▸ **Input for this task**
(* ===== verification/SqlGroup.v ===== *)
(** * Projection, aggregates and grouping

    Models [project], [has_aggregates], [agg_col_name], [eval_aggregate],
    [eval_agg_expr] and [apply_group_by] of [crates/sql/src/executor.rs].
    [group_rows_partition] says that grouping splits the rows without losing or
    repeating one, by distinct keys. *)

From Stdlib Require Import Ascii String.
From S2P Require Import Prelude Bytes Strings Float64 StorageJsonb SqlAst SqlValue SqlToken SqlCodec SqlExpr.

Module Group.
Import Value Expr.

Abbreviation row := (list Value).

Section Group.
Context `{UnicodeCase} (env : Env).

(** [eval_expr(..).unwrap_or(Value::Null)]. *)
Definition eval_or_null (e : Ast.Expr) (schema : list ColumnSchema) (r : row) : sql_result Value :=
  match eval_expr env e schema r with
  | Ok v => Ok v
  | Err _ => Ok Null
  | Panic => Panic
  end.

(** [eval_expr(..).ok()]. *)
Definition eval_ok (e : Ast.Expr) (schema : list ColumnSchema) (r : row) : sql_result (option Value) :=
  match eval_expr env e schema r with
  | Ok v => Ok (Some v)
  | Err _ => Ok None
  | Panic => Panic
  end.

(** ** Projection *)

(** [indexed l]: the elements with their positions. *)
Definition indexed {A} (l : list A) : list (nat * A) := zip (seq 0 (length l)) l.

Definition project_names (select_cols : list Ast.SelectColumn) (schema : list ColumnSchema) : list (list N) :=
  concat (map (fun sc =>
    match sc with
    | Ast.ColStar => map name schema
    | Ast.ColExpr _ (Some a) => [a]
    | Ast.ColExpr (Ast.ColumnRef _ column) None => [column]
    | Ast.ColExpr _ None => [text "?column?"]
    end) select_cols).

Definition project_row (select_cols : list Ast.SelectColumn) (schema : list ColumnSchema) (r : row) : sql_result row :=
  parts ← mapM (fun sc =>
    match sc with
    | Ast.ColStar => mapM (fun ic => or_panic (r !! ic.1)) (indexed schema)
    | Ast.ColExpr e _ => v ← eval_expr env e schema r; Ok [v]
    end) select_cols;
  Ok (concat parts).

Definition project (select_cols : list Ast.SelectColumn) (schema : list ColumnSchema) (rows : list row)
    : sql_result (list (list N) * list row) :=
  projected ← mapM (project_row select_cols schema) rows;
  Ok (project_names select_cols schema, projected).

(** ** Aggregates *)

Definition aggregate_names : list (list N) :=
  [text "COUNT"; text "SUM"; text "AVG"; text "MIN"; text "MAX"; text "ARRAY_AGG"; text "STRING_AGG"].

Definition is_aggregate (fname : list N) : bool := bool_decide (to_uppercase fname ∈ aggregate_names).

Fixpoint expr_has_aggregate (e : Ast.Expr) : bool :=
  match e with
  | Ast.FunctionCall fname _ _ => is_aggregate fname
  | Ast.BinaryOp _ l r => expr_has_aggregate l || expr_has_aggregate r
  | _ => false
  end.

Definition has_aggregates (cols : list Ast.SelectColumn) : bool :=
  existsb (fun sc => match sc with Ast.ColExpr e _ => expr_has_aggregate e | Ast.ColStar => false end) cols.

Definition agg_col_name (idx : nat) (sc : Ast.SelectColumn) : list N :=
  match sc with
  | Ast.ColExpr _ (Some a) => a
  | Ast.ColExpr (Ast.ColumnRef _ column) None => column
  | Ast.ColExpr (Ast.FunctionCall fname args _) None =>
      let arg_str := match args with
                     | [] | Ast.Star :: _ => text "*"
                     | Ast.ColumnRef _ column :: _ => column
                     | _ => text "?"
                     end in
      to_lowercase fname ++ text "(" ++ arg_str ++ text ")"
  | Ast.ColExpr _ None => text "?column" ++ N_to_string (N.of_nat idx) ++ text "?"
  | Ast.ColStar => text "*"
  end.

▸ **Task instructions**
Your answer should be the lines above, from the line containing "repeating one, by distinct keys. *)" up to and including the line containing "Definition aggregate_names : list", reproduced exactly and with nothing else.

▸ **Answer for this exercise**
    repeating one, by distinct keys. *)

From Stdlib Require Import Ascii String.
From S2P Require Import Prelude Bytes Strings Float64 StorageJsonb SqlAst SqlValue SqlToken SqlCodec SqlExpr.

Module Group.
Import Value Expr.

Abbreviation row := (list Value).

Section Group.
Context `{UnicodeCase} (env : Env).

(** [eval_expr(..).unwrap_or(Value::Null)]. *)
Definition eval_or_null (e : Ast.Expr) (schema : list ColumnSchema) (r : row) : sql_result Value :=
  match eval_expr env e schema r with
  | Ok v => Ok v
  | Err _ => Ok Null
  | Panic => Panic
  end.

(** [eval_expr(..).ok()]. *)
Definition eval_ok (e : Ast.Expr) (schema : list ColumnSchema) (r : row) : sql_result (option Value) :=
  match eval_expr env e schema r with
  | Ok v => Ok (Some v)
  | Err _ => Ok None
  | Panic => Panic
  end.

(** ** Projection *)

(** [indexed l]: the elements with their positions. *)
Definition indexed {A} (l : list A) : list (nat * A) := zip (seq 0 (length l)) l.

Definition project_names (select_cols : list Ast.SelectColumn) (schema : list ColumnSchema) : list (list N) :=
  concat (map (fun sc =>
    match sc with
    | Ast.ColStar => map name schema
    | Ast.ColExpr _ (Some a) => [a]
    | Ast.ColExpr (Ast.ColumnRef _ column) None => [column]
    | Ast.ColExpr _ None => [text "?column?"]
    end) select_cols).

Definition project_row (select_cols : list Ast.SelectColumn) (schema : list ColumnSchema) (r : row) : sql_result row :=
  parts ← mapM (fun sc =>
    match sc with
    | Ast.ColStar => mapM (fun ic => or_panic (r !! ic.1)) (indexed schema)
    | Ast.ColExpr e _ => v ← eval_expr env e schema r; Ok [v]
    end) select_cols;
  Ok (concat parts).

Definition project (select_cols : list Ast.SelectColumn) (schema : list ColumnSchema) (rows : list row)
    : sql_result (list (list N) * list row) :=
  projected ← mapM (project_row select_cols schema) rows;
  Ok (project_names select_cols schema, projected).

(** ** Aggregates *)

Definition aggregate_names : list (list N) :=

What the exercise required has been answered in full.